Beaucoup de patients avec troubles neurologiques ne présentent ni symptômes ni signes physiques jusqu’à ce qu’une atteinte significative du haut appareil ou du détrusor soit présente. Fréquemment, les constatations urodynamiques de ce groupe de patients sont mal corrélées avec l’examen neurologique, ce pourquoi les constatations de l’examen neurologique ne suffisent pas à la planification de la prise en charge urologique. Aussi, tous les patients avec trouble neurologique atteignant ou susceptible d’atteindre le bas appareil urinaire devraient bénéficier d’une évaluation urodynamique précocement pour bien caractériser le fonctionnement urinaire et planifier la prise en charge. Un suivi urodynamique ultérieur peut être utile pour déterminer le succès d’une intervention et l’étendue de tout changement de la fonction du bas appareil urinaire.

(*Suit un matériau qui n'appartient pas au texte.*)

(** Passing the semaphore of the driver, or going to sleep on it. *)
Lemma phase_wait own k k' th a rest s :
  kernel_inv E own k -> threads k !! currentThread k = Some th -> machineState th = a :: rest -> a = P_ s \/ (exists ol, a = PLoop s ol) ->
  effect a (set_thread (currentThread k) (with_state rest th) k) k' ->
  phases d (phase_of d k) (emits k) = Some (phase_of d k').
Proof.
  intros Hk Hc Hms Ha [_ _ _ Hdev Htok Hhold].
  destruct (exec_head garbage k th a rest Hc Hms) as [_ Hn]. unfold emits. rewrite Hn. specialize (Hdev d). specialize (Htok d). specialize (Hhold d).
  assert (devices k' !! d = devices k !! d /\ lockHolder k' !! d = lockHolder k !! d) as [E1 E2]
    by (rewrite Hdev, Hhold; by destruct Ha as [->|[ol ->]]).
  assert (value <$> sems k' !! DSem d = match value <$> sems k !! DSem d with
    | Some v => if decide (s = DSem d) then Some (if v =? 0 then 0 else v - 1) else Some v | None => None end) as E3.
  { rewrite Htok. destruct (sems k !! DSem d) as [sd|] eqn:Es; [|destruct Ha as [->|[ol ->]], s; cbn; by rewrite Es].
    destruct Ha as [->|[ol ->]], s; cbn; rewrite Es; cbn; repeat case_decide; congruence || done. }
  assert (events_of a k = match s with
    | DSem d0 => match sems k !! DSem d0 with Some sem => if value sem =? 0 then [] else [Waited_ d0] | None => [] end | _ => [] end)
    as -> by (by destruct Ha as [->|[ol ->]]).
  destruct (decide (s = DSem d)) as [->|Hne].
  - destruct (next_rights own k th a rest (P_ (DSem d)) Hk Hc Hms) as (Γ & Γ' & Hag & Hact); [by destruct Ha as [->|[ol ->]]|done|done|].
    cbn [act takeP] in Hact. case_decide as Hask; [|done]. apply Hag in Hask.
    destruct (driver_state own k Hk) as (x & v & Hx & _ & Hv & Hh & Hst). rewrite Hask in Hst. rewrite Hv in E3.
    unfold phase_of. rewrite E1, E2, E3, Hx, Hv, Hh. apply fmap_Some in Hv as (sem & -> & ->).
    inversion Hst as [|u Hu E4 E5 E6|u Hu E4 E5 E6]; subst; rewrite Hu; cbn.
    + done.
    + rewrite !decide_True by done. done.
  - assert (phase_of d k' = phase_of d k) as -> by (apply phase_keep; [done| |done]; rewrite E3; by destruct (value <$> sems k !! DSem d)).
    destruct s as [| | |d0]; try done. destruct (sems k !! DSem d0) as [sem|]; [|done]. destruct (value sem =? 0); [done|]. cbn.
    rewrite decide_False by congruence. done.
Qed.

L’évaluation d’un trouble du bas appareil urinaire n’est pas différente de celle chez des patients neurologiques, comportant un relevé de l’histoire de la maladie, l’examen, les catalogues mictionnels, la débitmétrie et la cystomanométrie (± EMG). Cependant, l’interprétation est souvent plus complexe et il existe des risques spécifiques comme la dysréflexie autonome ; aussi, les examens seront au mieux réalisés dans des centres spécialisés disposant de la vidéo-urodynamique. Il faut garder à l’esprit que des patients avec vessie neurogène peuvent aussi souffrir des mêmes troubles urinaires que le reste de la population, comme une obstruction sous-vésicale d’origine prostatique, et que cela peut compliquer l’évaluation et le traitement. La prise en charge doit être faite à la mesure de chaque patient en fonction du profil de la dysfonction et d’un plan de suivi ; d’autres examens pertinents (fonction rénale, échographie) et un suivi urodynamique peuvent être utiles.
Hyperactivité détrusorienne (had) neurogène et hyperactivité sphinctérienne (DVS)

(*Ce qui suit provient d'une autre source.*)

(** * Banner server (server.py): budgets, categories and anti-repetition

    A shallow embedding of [server.py]: the configuration loader
    [Application.read_config], the request handler [MainHandler] with its
    selection of a banner, and the rendering of the response.  Python
    dictionaries are finite maps, the [defaultdict] of categories inserts
    on a missing key as Python does, exceptions are explicit results, and
    the handlers thread the state they mutate. *)

From Stdlib Require Import ZArith Lia Ascii.
From stdpp Require Import base option list strings gmap fin_maps.

Local Open Scope Z_scope.

(** ** Exceptions and the state-and-exception monad *)

Inductive exn : Type :=
| KeyError (key : string)
| IndexError
| ValueError (what : string).

Inductive outcome (A : Type) : Type :=
| Ok (a : A)
| Raise (e : exn).

Arguments Ok {A} a.
Arguments Raise {A} e.

Definition is_ok {A} (o : outcome A) : Prop :=
  match o with Ok _ => True | Raise _ => False end.

(** A Python method of an object of type [S]: it returns or raises, and
    leaves the object in a new state either way. *)
Definition M (S A : Type) : Type := S → outcome A * S.

Definition ret {S A} (a : A) : M S A := λ s, (Ok a, s).

Definition bind {S A B} (m : M S A) (k : A → M S B) : M S B :=
  λ s, match m s with
       | (Ok a, s') => k a s'
       | (Raise e, s') => (Raise e, s')
       end.

Definition lift {S A} (o : outcome A) : M S A := λ s, (o, s).
Definition gets {S A} (f : S → A) : M S A := λ s, (Ok (f s), s).
Definition modify {S} (f : S → S) : M S unit := λ s, (Ok tt, f s).

#[global] Instance M_ret {S} : MRet (M S) := @ret S.
#[global] Instance M_bind {S} : MBind (M S) := λ A B k m, bind m k.

(** ** Built-ins *)

(** [l[n]] on a Python list: a negative index counts from the end, an
    index out of range raises [IndexError]. *)
Definition list_getitem {A} (l : list A) (n : Z) : outcome A :=
  let i := if n <? 0 then Z.of_nat (length l) + n else n in
  if i <? 0 then Raise IndexError
  else match l !! Z.to_nat i with
       | Some x => Ok x
       | None => Raise IndexError
       end.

La présence à la fois d’une HAD neurogène et d’une hyperactivité sphinctérienne est une situation urodynamique particulièrement périlleuse et, en règle, ces patients avec un appareil sous-vésical compétent et une pression prémictionnelle de 40 cmH2O ou plus sont très à risque de développer des problèmes du haut appareil urinaireAppareil urinairetroubles neurogènes de la vessie dus au retentissement de pression, bien qu’il ne faille pas considérer de valeur absolue et que des lésions puissent apparaître pour des valeurs plus basses (figure 9.1). Si ce schéma pathologique est présent, alors la préservation de la fonction rénale est de toute première importance ; cela nécessite tout à la fois le contrôle de l’HAD neurogène et de l’hyperactivité sphinctérienne.